*TRY IT*:
Nothing outside the range is wanted. Repeat exactly the lines below from the one with "Definition __init__ (model_type" through the one with "- destruct v".

***** GIVEN INFORMATION

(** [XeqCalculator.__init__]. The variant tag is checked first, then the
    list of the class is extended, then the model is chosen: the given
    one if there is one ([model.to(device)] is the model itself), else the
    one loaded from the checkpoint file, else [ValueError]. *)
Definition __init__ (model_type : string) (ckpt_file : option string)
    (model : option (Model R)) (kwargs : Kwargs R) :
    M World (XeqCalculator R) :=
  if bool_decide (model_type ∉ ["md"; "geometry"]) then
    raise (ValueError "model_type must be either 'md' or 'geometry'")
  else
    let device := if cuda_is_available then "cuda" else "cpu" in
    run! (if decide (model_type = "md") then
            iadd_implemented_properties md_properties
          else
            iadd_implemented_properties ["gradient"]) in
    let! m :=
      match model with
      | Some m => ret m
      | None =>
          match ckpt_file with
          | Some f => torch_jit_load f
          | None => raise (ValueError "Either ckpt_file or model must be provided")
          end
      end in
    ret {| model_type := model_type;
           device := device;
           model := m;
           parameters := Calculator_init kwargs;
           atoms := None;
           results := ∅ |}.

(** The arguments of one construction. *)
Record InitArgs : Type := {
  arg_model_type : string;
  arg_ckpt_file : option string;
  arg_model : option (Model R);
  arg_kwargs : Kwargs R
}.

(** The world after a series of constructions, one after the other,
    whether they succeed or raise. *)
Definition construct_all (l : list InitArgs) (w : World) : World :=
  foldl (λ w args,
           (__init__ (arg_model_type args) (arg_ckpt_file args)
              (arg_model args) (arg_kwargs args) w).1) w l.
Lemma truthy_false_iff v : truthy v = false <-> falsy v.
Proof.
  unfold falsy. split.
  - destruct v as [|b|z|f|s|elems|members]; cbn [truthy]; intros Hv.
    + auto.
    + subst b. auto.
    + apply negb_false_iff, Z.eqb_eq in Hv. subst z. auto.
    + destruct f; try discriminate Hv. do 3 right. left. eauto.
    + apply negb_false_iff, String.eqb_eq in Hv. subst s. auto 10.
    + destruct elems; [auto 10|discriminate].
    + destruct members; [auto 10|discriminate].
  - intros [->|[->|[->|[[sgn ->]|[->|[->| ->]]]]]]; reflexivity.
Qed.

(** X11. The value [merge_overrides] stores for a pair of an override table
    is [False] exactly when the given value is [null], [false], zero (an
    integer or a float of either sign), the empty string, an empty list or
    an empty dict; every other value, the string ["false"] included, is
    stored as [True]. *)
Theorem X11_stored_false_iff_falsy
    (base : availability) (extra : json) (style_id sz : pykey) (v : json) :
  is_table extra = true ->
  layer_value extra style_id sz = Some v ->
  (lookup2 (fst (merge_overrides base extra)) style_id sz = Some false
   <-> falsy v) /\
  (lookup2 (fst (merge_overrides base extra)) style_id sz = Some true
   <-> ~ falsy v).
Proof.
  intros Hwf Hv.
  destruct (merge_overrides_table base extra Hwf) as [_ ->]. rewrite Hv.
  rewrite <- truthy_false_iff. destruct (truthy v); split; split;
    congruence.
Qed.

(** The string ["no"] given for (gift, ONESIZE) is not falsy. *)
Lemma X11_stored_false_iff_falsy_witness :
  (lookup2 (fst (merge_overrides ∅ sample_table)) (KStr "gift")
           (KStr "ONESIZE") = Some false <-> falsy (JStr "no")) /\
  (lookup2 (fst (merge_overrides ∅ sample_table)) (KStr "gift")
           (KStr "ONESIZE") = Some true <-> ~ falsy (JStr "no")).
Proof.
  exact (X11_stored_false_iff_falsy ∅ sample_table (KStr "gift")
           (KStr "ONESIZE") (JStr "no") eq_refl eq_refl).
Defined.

**********

*TASK RESULT*:
Definition __init__ (model_type : string) (ckpt_file : option string)
    (model : option (Model R)) (kwargs : Kwargs R) :
    M World (XeqCalculator R) :=
  if bool_decide (model_type ∉ ["md"; "geometry"]) then
    raise (ValueError "model_type must be either 'md' or 'geometry'")
  else
    let device := if cuda_is_available then "cuda" else "cpu" in
    run! (if decide (model_type = "md") then
            iadd_implemented_properties md_properties
          else
            iadd_implemented_properties ["gradient"]) in
    let! m :=
      match model with
      | Some m => ret m
      | None =>
          match ckpt_file with
          | Some f => torch_jit_load f
          | None => raise (ValueError "Either ckpt_file or model must be provided")
          end
      end in
    ret {| model_type := model_type;
           device := device;
           model := m;
           parameters := Calculator_init kwargs;
           atoms := None;
           results := ∅ |}.

(** The arguments of one construction. *)
Record InitArgs : Type := {
  arg_model_type : string;
  arg_ckpt_file : option string;
  arg_model : option (Model R);
  arg_kwargs : Kwargs R
}.

(** The world after a series of constructions, one after the other,
    whether they succeed or raise. *)
Definition construct_all (l : list InitArgs) (w : World) : World :=
  foldl (λ w args,
           (__init__ (arg_model_type args) (arg_ckpt_file args)
              (arg_model args) (arg_kwargs args) w).1) w l.
Lemma truthy_false_iff v : truthy v = false <-> falsy v.
Proof.
  unfold falsy. split.
  - destruct v as [|b|z|f|s|elems|members]; cbn [truthy]; intros Hv.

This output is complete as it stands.